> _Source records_
/---
(* ===== verification/ProxyRun.v ===== *)
(** * The reverse proxy's controller with updates that overlap

    [update] and [restart] of [src/src/reverse_proxy.rs] for several requests at once:
    each is at the next of its awaits, and the tunnel tasks end among them.  The save at
    the start of an update has no await and no lock, and requests run on several
    threads, so its calls too are steps of their own, on the disk of Inodes.  A request
    whose client goes away is dropped at one of its awaits. *)

From stdpp Require Import base list gmap strings.
From Stdlib Require Import ZArith Lia.
From S2P Require Import Prelude RustStr Net Rules Files PrivateFile Config Inodes Stream NatTunnel NatGateway ReverseProxy.

Open Scope Z_scope.

(** ** The state *)

(** An update, at a call of its save or before an await: for the settings in memory; for
    the slot of the task; for the task it has aborted; and, with the slot, for the
    tracker, the settings, the runtime, and the runtime again. *)
Inductive Update :=
| Saving (new : ReverseProxySettings) (data : list Z) (p : SavePhase)
| Storing (new : ReverseProxySettings)
| Locking
| Joining (old : nat)
| Clearing
| Reading
| Resetting (s : ReverseProxySettings)
| Launching (s : ReverseProxySettings)
| Done (r : result ProxyError unit)
| Dropped.

(** [alive] are the tunnel tasks that run, with the settings they were started with;
    [slot_lock] is the update that holds the mutex of the slot. *)
Record ProxyRun := {
  controller : Controller;
  disk : Disk;
  alive : gmap nat ReverseProxySettings;
  slot_lock : option nat;
  updates : gmap nat Update;
}.

(** In progress; waiting for the slot; with the slot. *)
Definition pending (u : Update) : bool := match u with Done _ | Dropped => false | _ => true end.
Definition locking (u : Update) : bool := match u with Locking => true | _ => false end.
Definition holding (u : Update) : bool :=
  match u with Joining _ | Clearing | Reading | Resetting _ | Launching _ => true | _ => false end.

Definition with_settings (s : ReverseProxySettings) (c : Controller) : Controller :=
  {| proxy_path := proxy_path c; settings := s; runtime := runtime c; node_tracker := node_tracker c; task := task c;
     next_task := next_task c |}.

Definition with_runtime (r : ProxyRuntime) (c : Controller) : Controller :=
  {| proxy_path := proxy_path c; settings := settings c; runtime := r; node_tracker := node_tracker c; task := task c;
     next_task := next_task c |}.

Definition with_slot (t : option nat) (n : nat) (c : Controller) : Controller :=
  {| proxy_path := proxy_path c; settings := settings c; runtime := runtime c; node_tracker := node_tracker c; task := t;
     next_task := n |}.

Definition with_tracker (t : Tracker) (c : Controller) : Controller :=
  {| proxy_path := proxy_path c; settings := settings c; runtime := runtime c; node_tracker := t; task := task c;
     next_task := next_task c |}.

Definition stopped (error : option str) : ProxyRuntime :=
  {| proxy_running := false; proxy_started := None; proxy_error := error |}.

Definition started (now : Z) : ProxyRuntime :=
  {| proxy_running := true; proxy_started := Some now; proxy_error := None |}.

Definition set_update (id : nat) (u : Update) (s : ProxyRun) : ProxyRun :=
  {| controller := controller s; disk := disk s; alive := alive s; slot_lock := slot_lock s;
     updates := <[id := u]> (updates s) |}.

Definition set_controller (c : Controller) (s : ProxyRun) : ProxyRun :=
  {| controller := c; disk := disk s; alive := alive s; slot_lock := slot_lock s; updates := updates s |}.

Definition set_alive (l : gmap nat ReverseProxySettings) (s : ProxyRun) : ProxyRun :=
  {| controller := controller s; disk := disk s; alive := l; slot_lock := slot_lock s; updates := updates s |}.

Definition set_lock (l : option nat) (s : ProxyRun) : ProxyRun :=
  {| controller := controller s; disk := disk s; alive := alive s; slot_lock := l; updates := updates s |}.

(** ** The steps *)

(** A request arrives, and the directory can or cannot be created; its save makes a call;
    it goes past its next await, at the instant [now]; it is dropped there.  A task that
    was aborted is gone; a task ends by itself. *)
Inductive RunEvent :=
| Request (id : nat) (new : ReverseProxySettings) (directory : bool)
| SaveCall (id : nat) (o : Outcome)
| Go (id : nat) (now : Z)
| Drop (id : nat)
| Killed (n : nat)
| Ended (n : nat) (error : option str).

(** The start of [update]: the checks, and what comes before the first call of [save]. *)
Definition update_begin `{HttpLib} `{TomlLib ReverseProxySettings} (new : ReverseProxySettings) (directory : bool) : Update :=
  match settings_validate new with
  | Err e => Done (Err e)
  | Ok _ =>
      if directory then
        match toml_print new with
        | Some data => Saving new data Opening
        | None => Done (Err ProxyNotSerialized)
        end
      else Done (Err (ProxyNotReplaced DirectoryNotCreated))
  end.

(** [update] once the file is written: the settings in memory are replaced if they
    differ, and then the tunnel is restarted. *)
Definition update_store (id : nat) (new : ReverseProxySettings) (s : ProxyRun) : ProxyRun :=
  if bool_decide (settings (controller s) = new) then set_update id (Done (Ok tt)) s
  else set_update id Locking (set_controller (with_settings new (controller s)) s).

(** [restart], one step for each await. *)
Definition restart_lock (id : nat) (s : ProxyRun) : option ProxyRun :=
  match slot_lock s with
  | Some _ => None
  | None =>
      let c := controller s in
      Some (set_lock (Some id)
        match task c with
        | Some old => set_update id (Joining old) (set_controller (with_slot None (next_task c) c) s)
        | None => set_update id Clearing s
        end)
  end.

Definition restart_reset (id : nat) (new : ReverseProxySettings) (s : ProxyRun) : ProxyRun :=
  let s := set_controller (with_runtime default_proxy_runtime (controller s)) s in
  if negb (enabled new) then set_lock None (set_update id (Done (Ok tt)) s) else set_update id (Launching new) s.

Definition restart_launch (id : nat) (new : ReverseProxySettings) (now : Z) (s : ProxyRun) : ProxyRun :=
  let c := controller s in
  let n := next_task c in
  set_lock None (set_update id (Done (Ok tt))
    (set_alive (<[n := new]> (alive s)) (set_controller (with_slot (Some n) (S n) (with_runtime (started now) c)) s))).

Definition update_go (id : nat) (u : Update) (now : Z) (s : ProxyRun) : option ProxyRun :=
  match u with
  | Storing new => Some (update_store id new s)
  | Locking => restart_lock id s
  | Joining old =>
      match alive s !! old with
      | Some _ => None
      | None => Some (set_update id Clearing s)
      end
  | Clearing =>
      Some (set_update id Reading (set_controller (with_tracker (clear (node_tracker (controller s))) (controller s)) s))
  | Reading => Some (set_update id (Resetting (settings (controller s))) s)
  | Resetting new => Some (restart_reset id new s)
  | Launching new => Some (restart_launch id new now s)
  | _ => None
  end.

(** Once its file is saved an update goes on; one whose save failed is over. *)
Definition after_call (new : ReverseProxySettings) (data : list Z) (p : SavePhase) : Update :=
  match p with
  | Saved (Ok _) => Storing new
  | Saved (Err e) => Done (Err (ProxyNotReplaced (replace_error e)))
  | _ => Saving new data p
  end.

Definition save_call (id : nat) (o : Outcome) (s : ProxyRun) : option ProxyRun :=
  match updates s !! id with
  | Some (Saving new data p) =>
      let '(p', d') := save_step Private (proxy_path (controller s)) data o p (disk s) in
      Some {| controller := controller s; disk := d'; alive := alive s; slot_lock := slot_lock s;
              updates := <[id := after_call new data p']> (updates s) |}
  | _ => None
  end.

(** A request is dropped at an await; the mutex is given back. *)
Definition update_drop (id : nat) (u : Update) (s : ProxyRun) : option ProxyRun :=
  match u with
  | Saving _ _ _ | Done _ | Dropped => None
  | _ => Some (set_update id Dropped (if holding u then set_lock None s else s))
  end.

Section proxy_run.
Context `{HttpLib} `{TomlLib ReverseProxySettings}.

Definition run_step (s : ProxyRun) (e : RunEvent) : option ProxyRun :=
  match e with
  | Request id new directory =>
      match updates s !! id with
      | Some _ => None
      | None => Some (set_update id (update_begin new directory) s)
      end
  | SaveCall id o => save_call id o s
  | Go id now => u ← updates s !! id; update_go id u now s
  | Drop id => u ← updates s !! id; update_drop id u s
  | Killed n =>
      (* Only the task of a handle that was taken from the slot is aborted. *)
      match alive s !! n with
      | Some _ => if bool_decide (task (controller s) = Some n) then None else Some (set_alive (delete n (alive s)) s)
      | None => None
      end
  | Ended n error =>
      match alive s !! n with
      | Some _ => Some (set_alive (delete n (alive s)) (set_controller (with_runtime (stopped error) (controller s)) s))
      | None => None
      end
  end.

Fixpoint proxy_run (s : ProxyRun) (events : list RunEvent) : option ProxyRun :=
  match events with
  | [] => Some s
  | e :: events => s ← run_step s e; proxy_run s events
  end.
End proxy_run.

Definition is_drop (e : RunEvent) : bool := match e with Drop _ => true | _ => false end.

(** The controller as [ReverseProxyController::new] leaves it, before any request. *)
Definition run_init (c : Controller) (d : Disk) : ProxyRun :=
  {| controller := c; disk := d; alive := match task c with Some n => {[n := settings c]} | None => ∅ end;
     slot_lock := None; updates := ∅ |}.

(** ** What holds among updates *)

Section invariant.
Context `{HttpLib} `{TomlLib ReverseProxySettings}.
\---
> _Exercise goal_
What is needed is every line from the beginning of the data up to and including the line with "Definition locking (u", given again word for word.

> _Result of the exercise_
(* ===== verification/ProxyRun.v ===== *)
(** * The reverse proxy's controller with updates that overlap

    [update] and [restart] of [src/src/reverse_proxy.rs] for several requests at once:
    each is at the next of its awaits, and the tunnel tasks end among them.  The save at
    the start of an update has no await and no lock, and requests run on several
    threads, so its calls too are steps of their own, on the disk of Inodes.  A request
    whose client goes away is dropped at one of its awaits. *)

From stdpp Require Import base list gmap strings.
From Stdlib Require Import ZArith Lia.
From S2P Require Import Prelude RustStr Net Rules Files PrivateFile Config Inodes Stream NatTunnel NatGateway ReverseProxy.

Open Scope Z_scope.

(** ** The state *)

(** An update, at a call of its save or before an await: for the settings in memory; for
    the slot of the task; for the task it has aborted; and, with the slot, for the
    tracker, the settings, the runtime, and the runtime again. *)
Inductive Update :=
| Saving (new : ReverseProxySettings) (data : list Z) (p : SavePhase)
| Storing (new : ReverseProxySettings)
| Locking
| Joining (old : nat)
| Clearing
| Reading
| Resetting (s : ReverseProxySettings)
| Launching (s : ReverseProxySettings)
| Done (r : result ProxyError unit)
| Dropped.

(** [alive] are the tunnel tasks that run, with the settings they were started with;
    [slot_lock] is the update that holds the mutex of the slot. *)
Record ProxyRun := {
  controller : Controller;
  disk : Disk;
  alive : gmap nat ReverseProxySettings;
  slot_lock : option nat;
  updates : gmap nat Update;
}.

(** In progress; waiting for the slot; with the slot. *)
Definition pending (u : Update) : bool := match u with Done _ | Dropped => false | _ => true end.
Definition locking (u : Update) : bool := match u with Locking => true | _ => false end.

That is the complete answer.